Lemma turn_reporting requested n index w c s :
  cs !! index = Some c -> reporting s ->
  turn_agrees (turn sink costs retry request generationID startedAt requested n index w c s).
Proof.
  intros Ec [He Hs Ha].
  assert (forall s1, emit s1 = emit s -> switches s1 = switches s -> abandoned s1 = abandoned s -> calls s1 = calls s ->
    reporting s1) as Hsame.
  { intros s1 E1 E2 E3 E4. by constructor; rewrite ?E1, ?E2, ?E3, ?E4. }
  apply turn_branches. intros admission r _. cbv zeta.
  destruct admission as [p|refusal|]; [|by apply refuse_turn_agrees, Hsame|by apply Hsame].
  split; [by apply Hsame|]. split.
  { intros a Hab _. cbn. rewrite Hab in Ha. done. }
  split; [intros failure; by apply refuse_turn_agrees, Hsame|]. split.
  { intros a e err Hab _ Hsw. destruct (routeSwitch_switches _ _ _ _ _ _ _ _ He Hsw) as (He' & _ & Hc).
    rewrite Hab in Ha. rewrite Nat.add_0_r in Hc. split; [cbn; by rewrite Hc|].
    set (s3 := set_shared _ _).
    pose proof (settle_now_agrees w a (Some err) None s3 He' ltac:(cbn; by rewrite Hc) Ha) as H.
    by destruct (settle_now _ _ _ _ _). }
  intros adapter platform call _ _.
  assert (forall s1, emitter_inv u0 (emit s1) -> switches s1 = Z.of_nat (accepted_switches (log (emit s1))) ->
    match abandoned s1 with Some a => last_called cs (calls s1) a | None => calls s1 = [] end ->
    proceeds sink costs retry request generationID startedAt turn_agrees n index w c p adapter platform call s1) as Hgo.
  { intros s1 He1 Hs1 Ha1. split; [intros failure; by apply refuse_turn_agrees|]. intros credentials _.
    pose proof (run_attempt_ran sink request n index w c adapter (set_RequestID (requestID request) call) platform
      credentials p s1) as Hran.
    destruct (run_attempt _ _ _ _ _ _ _ _ _ _ _ _) as [last s2].
    destruct Hran as [(outcome & err & Hplay & _) Hroute Hsw _ _ _ _ Hcalls].
    set (e1 := serving _ _ _) in Hplay.
    assert (emitter_inv u0 e1) as Hinv1 by by apply serving_inv.
    pose proof (play_ok sink u0 (a_Stream adapter n (set_RequestID (requestID request) call) credentials) e1 Hinv1) as Hok.
    rewrite Hplay in Hok. cbn [snd] in Hok.
    assert (switches s2 = Z.of_nat (accepted_switches (log (emit s2)))) as Hs2.
    { by rewrite Hsw, Hs1, (op_ok_switches u0 e1 (emit s2) Hinv1 Hok). }
    assert (last_called cs (calls s2) last) as Hl2.
    { eexists _, _, c. split; [exact Hcalls|]. by split. }
    assert (emitter_inv u0 (emit s2)) as He2 by apply Hok.
    apply after_attempt_branches; [by split|]. intros failure _ _. split; [by constructor|]. split; [by split|].
    intros wait _ _. by constructor. }
  split; [intros Hab; apply Hgo; [done|done|]; cbn; by rewrite Hab in Ha |- *|].
  split; [intros a Hab _ _; by apply Hgo|]. intros a e Hab _ _ Hsw.
  destruct (routeSwitch_switches _ _ _ _ _ _ _ _ He Hsw) as (He' & _ & Hc).
  apply Hgo; [done| |done]. cbn. rewrite Hc, Hs. lia.
Qed.

Lemma loop_agrees world fuel n s x :
  reporting s -> loop sink costs retry request generationID startedAt world cs fuel n 0 s = Some x -> agrees request cs x.
Proof.
  apply (loop_invariant _ _ _ _ _ _ (fun _ => reporting) (agrees request cs)).
  - intros m index s' _ [He Hs Ha]. unfold Executor.after_loop. destruct (abandoned s') as [a|]; [by apply settle_now_agrees|].
    by left.
  - intros m index c s' Ec Hr. pose proof (turn_reporting (primaryModel cs) m index (world m) c s' Ec Hr) as H.
    destruct (turn _ _ _ _ _ _ _ _ _ _ _ _) as [[res| | |[a|]] s'']; try done.
    destruct H as (H1 & H2 & H3). by apply settle_now_agrees.
Qed.

End Loop.

Lemma decisions_have_questions request :
  Request_Validate request = None -> APIFormat request = APIFormatDecisions -> Decisions (request_Input request) <> None.
Proof.
  unfold Request_Validate. intros Hv Hd. apply or_else_None in Hv as [Hv _].
  rewrite Hd in Hv. rewrite String.eqb_refl, orb_true_r in Hv.
  unfold ValidateDecisionsEnvelope in Hv. apply or_else_None in Hv as [Hv _]. apply refuse_if_None in Hv.
  rewrite !orb_false_iff in Hv. destruct Hv as (((((((((((((((_ & _) & Hp) & _) & _) & _) & _) & _) & _) & _) & _) & _) & _) & _) & _) & _).
  by destruct (Decisions (request_Input request)).
Qed.
(* ===== verification/PublicContract.v ===== *)
(** * The public surface

    src/internal/contract/public.go: what a client of kaana.ai/v1 is told.
    The public error vocabulary with its HTTP statuses, and the projection of
    an internal error onto it.  The fixed text of a code is a function of the
    code alone and is left out, as messages are throughout. *)

From S2P Require Import Prelude Contract.

Definition publicErrorCodeValues :=
  ["invalid_request"; "authentication_failed"; "permission_denied"; "insufficient_scope";
   "model_not_found"; "unsupported_modality"; "context_length_exceeded"; "request_too_large";
   "output_limit_exceeded"; "idempotency_conflict"; "insufficient_balance"; "spending_limit_exceeded";
   "quota_exceeded"; "byok_credential_invalid"; "policy_violation"; "commercial_permission_denied";
   "no_route_available"; "upstream_content_filtered"; "cancelled"; "rate_limited";
   "provider_error"; "provider_timeout"; "provider_overloaded"; "service_unavailable"; "internal_error"].

Definition PublicErrorCode_Valid (code : string) : bool := isMember code publicErrorCodeValues.

Definition publicErrorHTTPStatus : list (string * Z) :=
  [("invalid_request", 400); ("authentication_failed", 401); ("permission_denied", 403); ("insufficient_scope", 403);
   ("model_not_found", 404); ("unsupported_modality", 400); ("context_length_exceeded", 400);
   ("request_too_large", 413); ("output_limit_exceeded", 400); ("idempotency_conflict", 409);
   ("insufficient_balance", 402); ("spending_limit_exceeded", 402); ("quota_exceeded", 429);
   ("byok_credential_invalid", 400); ("policy_violation", 403); ("commercial_permission_denied", 403);
   ("no_route_available", 503); ("upstream_content_filtered", 400); ("cancelled", 499); ("rate_limited", 429);
   ("provider_error", 502); ("provider_timeout", 504); ("provider_overloaded", 503); ("service_unavailable", 503);
   ("internal_error", 500)]%Z.

Fixpoint assoc {A} (key : string) (l : list (string * A)) : option A :=
  match l with [] => None | (k, v) :: l => if key =s k then Some v else assoc key l end.

Definition HTTPStatus (code : string) : Z := default 500%Z (assoc code publicErrorHTTPStatus).

Record PublicError := mkPublicError {
  pub_Code : string;
  pub_Retryable : bool;
  pub_RequestID : string;
  pub_RetryAfterMs : option Z;
  pub_Param : option string;
  pub_UpstreamCategory : option string;
}.

Definition NewPublicError (requestID code : string) : PublicError :=
  mkPublicError code (Retryable code) requestID None None None.

Definition pub_WithParam (param : string) (e : PublicError) : PublicError :=
  mkPublicError (pub_Code e) (pub_Retryable e) (pub_RequestID e) (pub_RetryAfterMs e) (Some param) (pub_UpstreamCategory e).

Definition pub_WithRetryAfter (milliseconds : Z) (e : PublicError) : PublicError :=
  if pub_Retryable e && (0 <=? milliseconds)%Z
  then mkPublicError (pub_Code e) (pub_Retryable e) (pub_RequestID e) (Some milliseconds) (pub_Param e) (pub_UpstreamCategory e)
  else e.

(** The public code of an internal one. *)
Definition public_code (code : string) : string :=
  let public :=
    if isMember code [CodeProviderCredentialInvalid; CodeProviderBillingRefused; CodeDeploymentUnavailable]
    then CodeServiceUnavailable else code in
  if PublicErrorCode_Valid public then public else CodeInternalError.

Definition PublicErrorFrom (failure : Error) : PublicError :=
  let code := public_code (err_Code failure) in
  let public := NewPublicError (err_RequestID failure) code in
  let public :=
    match err_Param failure with
    | Some param => if code =s CodeInvalidRequest then pub_WithParam param public else public
    | None => public
    end in
  let public :=
    match err_RetryAfterMs failure with Some ms => pub_WithRetryAfter ms public | None => public end in
  mkPublicError (pub_Code public) (pub_Retryable public) (pub_RequestID public)
    (if pub_Retryable public then pub_RetryAfterMs public else None) (pub_Param public) (err_UpstreamCategory failure).

(** ** Lemmas *)

Lemma public_code_valid code : PublicErrorCode_Valid (public_code code) = true.
Proof.
  unfold public_code. cbv zeta. destruct (isMember code _); [reflexivity|].
  destruct (PublicErrorCode_Valid code) eqn:E; [done|reflexivity].
Qed.

Lemma PublicErrorFrom_code failure : pub_Code (PublicErrorFrom failure) = public_code (err_Code failure).
Proof.
  unfold PublicErrorFrom, pub_WithRetryAfter, pub_WithParam, NewPublicError. cbv zeta.
  destruct (err_Param failure); [destruct (_ =s _)|]; destruct (err_RetryAfterMs failure); cbn; try destruct (_ && _); done.
Qed.

Lemma PublicErrorFrom_retryable failure :
  pub_Retryable (PublicErrorFrom failure) = Retryable (public_code (err_Code failure)).
Proof.
  unfold PublicErrorFrom, pub_WithRetryAfter, pub_WithParam, NewPublicError. cbv zeta.
  destruct (err_Param failure); [destruct (_ =s _)|]; destruct (err_RetryAfterMs failure); cbn; try destruct (_ && _); done.
Qed.

(** What of an internal error reaches the public surface. *)
Definition public_view (failure : Error) : string * string * option Z * option string * option string :=
  (public_code (err_Code failure), err_RequestID failure, err_RetryAfterMs failure,
   if public_code (err_Code failure) =s CodeInvalidRequest then err_Param failure else None,
   err_UpstreamCategory failure).

Lemma PublicErrorFrom_view failure failure' :
  public_view failure = public_view failure' -> PublicErrorFrom failure = PublicErrorFrom failure'.
Proof.
  unfold public_view, PublicErrorFrom. intros [= Hc Hr Ha Hp Hu]. rewrite Hc, Hr, Ha, Hu in *. cbv zeta.
  destruct (public_code (err_Code failure') =s CodeInvalidRequest); [by rewrite Hp|].
  by destruct (err_Param failure), (err_Param failure').
Qed.

(** A public error is public.  Whatever failed inside, the client is told a
    code of the public vocabulary (with a status of its own), retryability
    follows that code, a wait is named only for a code that may be retried, a
    parameter only for a request at fault; and two failures that differ in
    nothing but what the provider said look the same. *)
Theorem public_errors_name_no_provider failure :
  let public := PublicErrorFrom failure in
  PublicErrorCode_Valid (pub_Code public) = true /\
  is_Some (assoc (pub_Code public) publicErrorHTTPStatus) /\
  pub_Retryable public = Retryable (pub_Code public) /\
  (forall ms, pub_RetryAfterMs public = Some ms -> pub_Retryable public = true /\ (0 <= ms)%Z) /\
  (forall param, pub_Param public = Some param -> pub_Code public = CodeInvalidRequest) /\
  (forall failure', public_view failure' = public_view failure -> PublicErrorFrom failure' = public).
Proof.
  cbv zeta. rewrite PublicErrorFrom_code, PublicErrorFrom_retryable. pose proof (public_code_valid (err_Code failure)) as Hv.
  split_and!; try done.
  - unfold PublicErrorCode_Valid in Hv. apply isMember_spec in Hv. revert Hv. generalize (public_code (err_Code failure)).
    apply Forall_forall. vm_compute. repeat (apply Forall_cons; split; [by eexists|]). constructor.
  - intros ms. unfold PublicErrorFrom. cbv zeta. cbn [pub_RetryAfterMs].
    destruct (pub_Retryable _) eqn:Er; [|done]. intros Hms.
    assert (forall e wait, pub_RetryAfterMs e = None -> pub_RetryAfterMs (pub_WithRetryAfter wait e) = Some ms -> (0 <= ms)%Z) as Hwait.
    { intros e wait He. unfold pub_WithRetryAfter. destruct (_ && _) eqn:E; [|congruence]. cbn. intros [= <-]. by bool_cases. }
    assert (forall x : PublicError, pub_RetryAfterMs
      (match err_Param failure with
       | Some param => if public_code (err_Code failure) =s CodeInvalidRequest then pub_WithParam param x else x
       | None => x end) = pub_RetryAfterMs x) as Hparam by (intros x; destruct (err_Param failure); [destruct (_ =s _)|]; reflexivity).
    destruct (err_RetryAfterMs failure) as [wait|]; [|by rewrite Hparam in Hms].
    apply Hwait in Hms; [|by rewrite Hparam]. split; [|done].
    revert Er. unfold pub_WithRetryAfter, pub_WithParam, NewPublicError.
    destruct (err_Param failure); [destruct (_ =s _)|]; cbn; destruct (_ && _); done.
  - intros param. unfold PublicErrorFrom, pub_WithRetryAfter, pub_WithParam, NewPublicError. cbv zeta.
    destruct (public_code _ =s CodeInvalidRequest) eqn:E; [by bool_cases|].
    destruct (err_Param failure), (err_RetryAfterMs failure); cbn; try destruct (_ && _); done.
  - intros failure'. apply PublicErrorFrom_view.
Qed.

TASK PROMPT -
Each line in the data that holds the string "told" must be returned.

RESULT OF THIS TASK -
    src/internal/contract/public.go: what a client of kaana.ai/v1 is told.
(** A public error is public.  Whatever failed inside, the client is told a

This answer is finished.